Confessions of a former fat girl...

Mar 13, 2010

Well good morning everyone!!  It's been a minute since I sat down and got all "deep" with it, lol!!  While "they" say the further out you get the more "normal" life becomes, I have seen my share of now "normal" people leave and low and behold some (not all) come back 6 months later with their own "confessions" of thinking they were "normal" and now having gained some weight back.  So of course NOW they return to the scene of the crime, looking for advice because they forgot.  Well that's not really where I was going with this post but I guess that's how it started.

When I went into this surgery I went in because my mother died.  Not because I was sad about being fat, not because I had ANY co-morbilities but because the obesity related illnesses of my mother and subsequent death was what I needed to realize that while I let NOTHING stop me I wasn't living a healthy life nor the life God intended me.  Actually let me correct that I believe God was with me all my fat years and with His help I touched many a girl and "helped" them to live their fat life.  So NOW God's direction for me is different.  I NOW understand how important it is to cherish and nurture my body.  Ok that's not where I intended to go with this post either...

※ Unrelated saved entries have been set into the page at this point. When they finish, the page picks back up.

(* ===== verification/Gdt.v ===== *)
(** * [src/kernel/gdt.c] and [gdt.h]

    The descriptor table the kernel builds, the segment registers and the task
    register it loads, and the task state segment.  The structures are laid out
    byte by byte as the compiler does, so that the theorems can say what the
    processor decodes from them. *)

From S2P Require Import Prelude.

(** ** Structures *)

Record gdt_descriptor := Descriptor {
  limit : Z; base_low16 : Z; base_mid8 : Z; access : Z; granularity : Z; base_high8 : Z }.

Record tss_descriptor := TssDescriptor {
  tss_length : Z; tss_base_low16 : Z; tss_base_mid8 : Z; flags1 : Z; flags2 : Z;
  tss_base_high8 : Z; base_upper32 : Z; reserved : Z }.

Record gdt := Gdt { descriptors : list gdt_descriptor; tss : tss_descriptor }.

Record gdtr := Gdtr { gdtr_limit : Z; gdtr_address : Z }.

(** Packed; the trailing comments give the offset of each field. *)
Record tss_t := Tss {
  resereved0 : Z;                                   (* 0, 4 bytes *)
  rsp0 : Z; rsp1 : Z; rsp2 : Z;                     (* 4, 12, 20 *)
  resereved1 : Z; resereved2 : Z;                   (* 28, 36 *)
  ist1 : Z; ist2 : Z; ist3 : Z; ist4 : Z; ist5 : Z; ist6 : Z; ist7 : Z;  (* 44 ... 92 *)
  resereved3 : Z;                                   (* 100 *)
  resereved4 : Z;                                   (* 108, 2 bytes *)
  iomap_offset : Z;                                 (* 110, 2 bytes *)
}.

(** The static variables, and the processor registers [gdt_load] and [tss_load]
    set: GDTR, the code segment, the five data segments, the task register. *)
Record tables := Tables {
  gdt_instance : gdt;
  gdtr_instance : gdtr;
  tss_instance : tss_t;
  loaded_gdtr : gdtr;
  cs : Z; ds : Z; es : Z; fs : Z; gs : Z; ss : Z;
  tr : Z;
}.

(** ** Operations *)

Section operations.
(** Where the linker puts the two static variables. *)
Context (gdt_addr tss_addr : Z).

Definition gdt_load (t : tables) : tables :=
  Tables (gdt_instance t) (gdtr_instance t) (tss_instance t) (gdtr_instance t)
    0x28 0x30 0x30 0x30 0x30 0x30 (tr t).

Definition tss_load (t : tables) : tables :=
  Tables (gdt_instance t) (gdtr_instance t) (tss_instance t) (loaded_gdtr t)
    (cs t) (ds t) (es t) (fs t) (gs t) (ss t) 0x48.

Definition set_tss (x : tss_t) (t : tables) : tables :=
  Tables (gdt_instance t) (gdtr_instance t) x (loaded_gdtr t)
    (cs t) (ds t) (es t) (fs t) (gs t) (ss t) (tr t).

Definition tss_set_rsp0 (rsp : Z) (t : tables) : tables :=
  let x := tss_instance t in
  set_tss (Tss (resereved0 x) rsp (rsp1 x) (rsp2 x) (resereved1 x) (resereved2 x)
    (ist1 x) (ist2 x) (ist3 x) (ist4 x) (ist5 x) (ist6 x) (ist7 x)
    (resereved3 x) (resereved4 x) (iomap_offset x)) t.

Definition tss_init (t : tables) : tables :=
  tss_load (set_tss (Tss 0 0 0 0 0 0 0 0 0 0 0 0 0 0 0 0) t).

Definition set_descriptor (i : nat) (d : gdt_descriptor) (g : gdt) : gdt :=
  Gdt (<[i := d]> (descriptors g)) (tss g).

Definition gdt_init (t : tables) : tables :=
  let g := gdt_instance t in
  let g := set_descriptor 0 (Descriptor 0 0 0 0 0 0) g in
  let g := set_descriptor 1 (Descriptor 0xffff 0 0 0x9a 0x00 0) g in
  let g := set_descriptor 2 (Descriptor 0xffff 0 0 0x92 0x00 0) g in
  let g := set_descriptor 3 (Descriptor 0xffff 0 0 0x9a 0xcf 0) g in
  let g := set_descriptor 4 (Descriptor 0xffff 0 0 0x92 0xcf 0) g in
  let g := set_descriptor 5 (Descriptor 0 0 0 0x9a 0x20 0) g in
  let g := set_descriptor 6 (Descriptor 0 0 0 0x92 0 0) g in
  let g := set_descriptor 7 (Descriptor 0 0 0 0xfa 0x20 0) g in
  let g := set_descriptor 8 (Descriptor 0 0 0 0xf2 0 0) g in
  let g := Gdt (descriptors g) (TssDescriptor 104
    (u16 (Z.land tss_addr 0xffff))
    (u8 (Z.land (Z.shiftr tss_addr 16) 0xff))
    0x89
    0
    (u8 (Z.land (Z.shiftr tss_addr 24) 0xff))
    (u32 (Z.land (Z.shiftr tss_addr 32) 0xffffffff))
    0) in
  (* sizeof(struct gdt) is 9 * 8 + 16 *)
  let t := Tables g (Gdtr (u16 (9 * 8 + 16 - 1)) gdt_addr) (tss_instance t) (loaded_gdtr t)
    (cs t) (ds t) (es t) (fs t) (gs t) (ss t) (tr t) in
  tss_init (gdt_load t).

End operations.

(** ** Layout in memory *)

(** The [n] bytes of [v], least significant first, and back. *)
Fixpoint le (n : nat) (v : Z) : list Z :=
  match n with O => [] | S n' => v mod 256 :: le n' (v / 256) end.
Fixpoint un_le (bs : list Z) : Z :=
  match bs with [] => 0 | b :: bs' => b + 256 * un_le bs' end.

Definition descriptor_bytes (d : gdt_descriptor) : list Z :=
  le 2 (limit d) ++ le 2 (base_low16 d) ++ le 1 (base_mid8 d) ++ le 1 (access d) ++
  le 1 (granularity d) ++ le 1 (base_high8 d).

Definition tss_descriptor_bytes (d : tss_descriptor) : list Z :=
  le 2 (tss_length d) ++ le 2 (tss_base_low16 d) ++ le 1 (tss_base_mid8 d) ++ le 1 (flags1 d) ++
  le 1 (flags2 d) ++ le 1 (tss_base_high8 d) ++ le 4 (base_upper32 d) ++ le 4 (reserved d).

Definition gdt_bytes (g : gdt) : list Z :=
  concat (map descriptor_bytes (descriptors g)) ++ tss_descriptor_bytes (tss g).

Definition tss_bytes (t : tss_t) : list Z :=
  le 4 (resereved0 t) ++ le 8 (rsp0 t) ++ le 8 (rsp1 t) ++ le 8 (rsp2 t) ++
  le 8 (resereved1 t) ++ le 8 (resereved2 t) ++
  le 8 (ist1 t) ++ le 8 (ist2 t) ++ le 8 (ist3 t) ++ le 8 (ist4 t) ++ le 8 (ist5 t) ++
  le 8 (ist6 t) ++ le 8 (ist7 t) ++ le 8 (resereved3 t) ++ le 2 (resereved4 t) ++
  le 2 (iomap_offset t).

(** ** What the processor reads *)

(** The eight bytes a selector designates: its index times eight. *)
Definition slot (bytes : list Z) (selector : Z) (n : nat) : list Z :=
  take n (drop (Z.to_nat (selector / 8 * 8)) bytes).

Record segment := Segment {
  seg_base : Z; seg_limit : Z;
  present : bool; dpl : Z; system : bool; kind : Z;   (* [kind]: the four type bits *)
  long : bool; default_size : bool; granular : bool }.

(** A segment descriptor, after the layout of the processor manual. *)
Definition decode (b : list Z) : segment :=
  let byte i := nth i b 0 in
  Segment
    (byte 2%nat + 2 ^ 8 * byte 3%nat + 2 ^ 16 * byte 4%nat + 2 ^ 24 * byte 7%nat)
    (byte 0%nat + 2 ^ 8 * byte 1%nat + 2 ^ 16 * (byte 6%nat mod 16))
    (Z.testbit (byte 5%nat) 7) (byte 5%nat / 32 mod 4) (negb (Z.testbit (byte 5%nat) 4))
    (byte 5%nat mod 16)
    (Z.testbit (byte 6%nat) 5) (Z.testbit (byte 6%nat) 6) (Z.testbit (byte 6%nat) 7).

(** A 64-bit system descriptor has the upper half of its base in bytes 8 to 11. *)
Definition system_base (b : list Z) : Z := seg_base (decode b) + 2 ^ 32 * un_le (take 4 (drop 8 b)).

(** ** Lemmas *)

Lemma u16_u8_parts a : 0 ≤ a < 2 ^ 64 →
  u16 (Z.land a 0xffff) = a mod 2 ^ 16 ∧
  u8 (Z.land (Z.shiftr a 16) 0xff) = a / 2 ^ 16 mod 2 ^ 8 ∧
  u8 (Z.land (Z.shiftr a 24) 0xff) = a / 2 ^ 24 mod 2 ^ 8 ∧
  u32 (Z.land (Z.shiftr a 32) 0xffffffff) = a / 2 ^ 32.
Proof.
  intros Ha. rewrite !Z.shiftr_div_pow2 by lia.
  rewrite (Z.land_ones a 16 ltac:(lia) : Z.land a 0xffff = _).
  rewrite (Z.land_ones (a / 2 ^ 16) 8 ltac:(lia) : Z.land (a / 2 ^ 16) 0xff = _).
  rewrite (Z.land_ones (a / 2 ^ 24) 8 ltac:(lia) : Z.land (a / 2 ^ 24) 0xff = _).
  rewrite (Z.land_ones (a / 2 ^ 32) 32 ltac:(lia) : Z.land (a / 2 ^ 32) 0xffffffff = _).
  unfold u8, u16, u32. rewrite !wrap_small by (apply Z.mod_pos_bound; lia).
  split_and!; try done. apply Z.mod_small. split; [apply Z.div_pos; lia|].
  apply Z.div_lt_upper_bound; lia.
Qed.

Lemma un_le_le n v : 0 ≤ v < 2 ^ (8 * Z.of_nat n) → un_le (le n v) = v.
Proof.
  revert v. induction n as [|n IH]; intros v Hv; [cbn in *; lia|]. cbn [le un_le].
  rewrite IH; [pose proof (Z.div_mod v 256); lia|].
  replace (8 * Z.of_nat (S n)) with (8 + 8 * Z.of_nat n) in Hv by lia.
  rewrite Z.pow_add_r in Hv by lia. split; [apply Z.div_pos; lia|].
  apply Z.div_lt_upper_bound; lia.
Qed.

Lemma length_le n v : List.length (le n v) = n.
Proof. revert v. induction n as [|n IH]; intros v; [done|]. cbn. by rewrite IH. Qed.

(** The table [gdt_init] leaves has nine descriptors, whatever was there. *)
Definition gdt_table (tss_addr : Z) : gdt :=
  Gdt [Descriptor 0 0 0 0 0 0;
       Descriptor 0xffff 0 0 154 0 0; Descriptor 0xffff 0 0 146 0 0;
       Descriptor 0xffff 0 0 154 207 0; Descriptor 0xffff 0 0 146 207 0;
       Descriptor 0 0 0 154 32 0; Descriptor 0 0 0 146 0 0;
       Descriptor 0 0 0 250 32 0; Descriptor 0 0 0 242 0 0]
      (TssDescriptor 104 (tss_addr mod 2 ^ 16) (tss_addr / 2 ^ 16 mod 2 ^ 8) 137 0
         (tss_addr / 2 ^ 24 mod 2 ^ 8) (tss_addr / 2 ^ 32) 0).

Lemma gdt_init_table gdt_addr tss_addr t :
  0 ≤ tss_addr < 2 ^ 64 → List.length (descriptors (gdt_instance t)) = 9%nat →
  gdt_instance (gdt_init gdt_addr tss_addr t) = gdt_table tss_addr.
Proof.
  intros Ha Hl. unfold gdt_init, tss_init, gdt_load, tss_load, set_tss, set_descriptor.
  cbn [gdt_instance descriptors]. unfold gdt_table.
  destruct (u16_u8_parts tss_addr Ha) as (-> & -> & -> & ->).
  destruct (descriptors (gdt_instance t)) as [|d0 [|d1 [|d2 [|d3 [|d4 [|d5 [|d6 [|d7 [|d8 [|]]]]]]]]]];
    cbn in Hl; done || lia.
Qed.

Lemma byte_parts a : 0 ≤ a < 2 ^ 64 →
  a mod 2 ^ 16 mod 256 + 2 ^ 8 * (a mod 2 ^ 16 / 256 mod 256) + 2 ^ 16 * (a / 2 ^ 16 mod 2 ^ 8 mod 256)
  + 2 ^ 24 * (a / 2 ^ 24 mod 2 ^ 8 mod 256) + 2 ^ 32 * (a / 2 ^ 32) = a.
Proof. intros. zify_div. Qed.

(** A field of the task state segment, found at its byte offset. *)
Lemma le_slice pre n v post : 0 ≤ v < 2 ^ (8 * Z.of_nat n) →
  un_le (take n (drop (List.length pre) (pre ++ le n v ++ post))) = v.
Proof.
  intros Hv. rewrite drop_app_length.
  rewrite take_app_le by (rewrite length_le; lia).
  rewrite take_ge by (rewrite length_le; lia). by apply un_le_le.
Qed.

(** The selectors of [sys.h] *)
Definition KERNEL_CS : Z := Z.lor 0x28 0.
Definition KERNEL_SS : Z := Z.lor 0x30 0.
Definition USER_CS : Z := Z.lor 0x38 3.
Definition USER_SS : Z := Z.lor 0x40 3.

(** Code (10: execute and read) and data (2: read and write) segments of the
    64-bit mode at a privilege level: flat, present, [long] for code. *)
Definition code_segment (level : Z) : segment := Segment 0 0 true level false 10 true false false.
Definition data_segment (level : Z) : segment := Segment 0 0 true level false 2 false false false.

Definition demo_tables : tables :=
  Tables (Gdt (replicate 9 (Descriptor 0 0 0 0 0 0)) (TssDescriptor 0 0 0 0 0 0 0 0)) (Gdtr 0 0)
    (Tss 0 0 0 0 0 0 0 0 0 0 0 0 0 0 0 0) (Gdtr 0 0) 0 0 0 0 0 0 0.

(** ** The properties *)

(** [C28] The descriptor table is right: after [gdt_init] the processor's GDTR
    covers exactly the table; what it decodes at the loaded code segment, at the
    loaded data segments and at the user selectors of [sys.h] are present, flat
    64-bit segments of privilege 0 and 3, the requested level of each selector
    being that of its segment; and the task register designates an available
    64-bit task state segment whose base is the address of [tss_instance], for
    every address the linker may choose. *)
Theorem gdt_init_correct gdt_addr tss_addr t :
  0 ≤ tss_addr < 2 ^ 64 → List.length (descriptors (gdt_instance t)) = 9%nat →
  let t' := gdt_init gdt_addr tss_addr t in
  let b := gdt_bytes (gdt_instance t') in
  loaded_gdtr t' = Gdtr (Z.of_nat (List.length b) - 1) gdt_addr ∧
  cs t' = KERNEL_CS ∧ decode (slot b KERNEL_CS 8) = code_segment (KERNEL_CS mod 4) ∧
  Forall (λ r, r = KERNEL_SS) [ds t'; es t'; fs t'; gs t'; ss t'] ∧
  decode (slot b KERNEL_SS 8) = data_segment (KERNEL_SS mod 4) ∧
  decode (slot b USER_CS 8) = code_segment 3 ∧ USER_CS mod 4 = 3 ∧
  decode (slot b USER_SS 8) = data_segment 3 ∧ USER_SS mod 4 = 3 ∧
  (let d := slot b (tr t') 16 in
   system_base d = tss_addr ∧ seg_limit (decode d) = 104 ∧
   present (decode d) = true ∧ dpl (decode d) = 0 ∧ system (decode d) = true ∧ kind (decode d) = 9).
Proof.
  intros Ha Hl t' b. assert (gdt_instance t' = gdt_table tss_addr) as Ht by by apply gdt_init_table.
  subst b. rewrite Ht. split; [done|]. split; [done|]. split; [done|].
  split; [by repeat constructor|]. do 5 (split; [done|]).
  cbv zeta. split_and!; try done.
  unfold system_base, slot. change (tr t') with 0x48.
  cbn -[Z.div Z.modulo Z.pow Z.mul Z.add]. cbn [Z.mul].
  transitivity (tss_addr mod 2 ^ 16 mod 256 + 2 ^ 8 * (tss_addr mod 2 ^ 16 / 256 mod 256)
    + 2 ^ 16 * (tss_addr / 2 ^ 16 mod 2 ^ 8 mod 256)
    + 2 ^ 24 * (tss_addr / 2 ^ 24 mod 2 ^ 8 mod 256) + 2 ^ 32 * (tss_addr / 2 ^ 32));
    [|by apply byte_parts].
  f_equal. f_equal. apply (un_le_le 4). split; [apply Z.div_pos; lia|].
  apply Z.div_lt_upper_bound; cbn; lia.
Qed.

Lemma gdt_init_correct_witness :
  let t' := gdt_init 0xffffffff80010000 0xffffffff80020040 demo_tables in
  system_base (slot (gdt_bytes (gdt_instance t')) (tr t') 16) = 0xffffffff80020040.
Proof. apply (gdt_init_correct 0xffffffff80010000 0xffffffff80020040 demo_tables); done. Defined.

(** [tss_set_rsp0] reaches the processor: the eight bytes at offset 4 of
    the task state segment, from which the stack pointer is loaded when an
    interrupt leaves ring 3, hold the value that was set; the task register and
    the descriptor table are untouched. *)
Theorem tss_set_rsp0_correct rsp t :
  0 ≤ rsp < 2 ^ 64 →
  let t' := tss_set_rsp0 rsp t in
  un_le (take 8 (drop 4 (tss_bytes (tss_instance t')))) = rsp ∧
  gdt_instance t' = gdt_instance t ∧ tr t' = tr t ∧ loaded_gdtr t' = loaded_gdtr t.
Proof.
  intros Hr t'. split_and!; try done.
  apply (le_slice (le 4 (resereved0 (tss_instance t))) 8 rsp); done.
Qed.

Lemma tss_set_rsp0_correct_witness :
  un_le (take 8 (drop 4 (tss_bytes (tss_instance (tss_set_rsp0 0xffff800000104000 demo_tables)))))
  = 0xffff800000104000.
Proof. apply (tss_set_rsp0_correct 0xffff800000104000 demo_tables); done. Defined.

(** The rest of the structure does not match the processor's: there the first
    interrupt stack pointer is at offset 36, where [tss_t] has [resereved2]. *)
Lemma tss_ist1_misplaced t : 0 ≤ resereved2 t < 2 ^ 64 →
  un_le (take 8 (drop 36 (tss_bytes t))) = resereved2 t.
Proof.
  intros Hr.
  apply (le_slice (le 4 (resereved0 t) ++ le 8 (rsp0 t) ++ le 8 (rsp1 t) ++ le 8 (rsp2 t) ++
    le 8 (resereved1 t)) 8 (resereved2 t)); done.
Qed.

Here we go...confessions of THIS former fat girl.  I was fat ALL my life, you know chubby "cute" child, fat teen, obese adult, morbidly obese adult (you see the pattern right.  So going into this surgery I KNEW that because I accepted and LIVED a certain way for 37 years that just because I had surgery I wouldn't be "fixed" for awhile.  It is my belief that MY bad habits would just chill out as long as they wanted and when the opportunity arose they would SPRING to the surface and be like "yeah we got her now."  So THAT'S the reason for my post...emotions and bad habits.

Since having surgery I have "learned" that I TURN to food when angry.  You would have thought I would have known that...but nope I hadn't so after surgery a couple folks pissed me off and I wanted to eat...couldn't but the urge was there.  NOW I feel the anger and deal with it.  It's HARD as anything I could imagine but it's better then grabbing some food and STUFFING down the emotions.

Since surgery well actually before surgery I KNEW that I eat when I'm bored.  Nothing like being a couch potato with my Law & Orders or CSIs on and now Criminal Minds and grabbing something to eat....num num num...I am STILL working on this one.

Well yall THIS week I LEARNED and in a forreal way that when I am exhausted, tired, sleep deprived even that I really don't care and RAN to old favorites...ice cream, chips, donuts, etc...and YES got sick as a dog...even when I was trying to do good and made me some egg/tuna salad I DECIDED it was a good idea to eat the whole bowl which had 3 eggs and a small can of tuna...well it went down for all of 10 seconds and straight I went to the toilet.  I SAW the eating and binge coming but almost felt powerless to stop it.  I was NOT prepared in my house like I "normally" am, which didn't help me.  So NOW I know this little bit about me and in the long run even though I gained 4lbs this week it's a lesson I will LEARN and GROW from.  I woke up when the scale hit 199 cause I PROMISED myself that I wouldn't go back to 200 no matter what...

I will always or at the very least a VERY long time be apart of this forum.  I can't forget that I was a "former" fat girl.  So yall will just have to put up with my meanderings just a little longer.

My advice if you ask...LEARN from everything you will go through in this journey.  Learn that YES you may fall down but get back up as quickly as possible.  Give yourself something to shock you back on track.  For me it's my mom for most times and this week it was NOT wanting to see 200.  I staved it off by 1lb...so I'm back in the game!!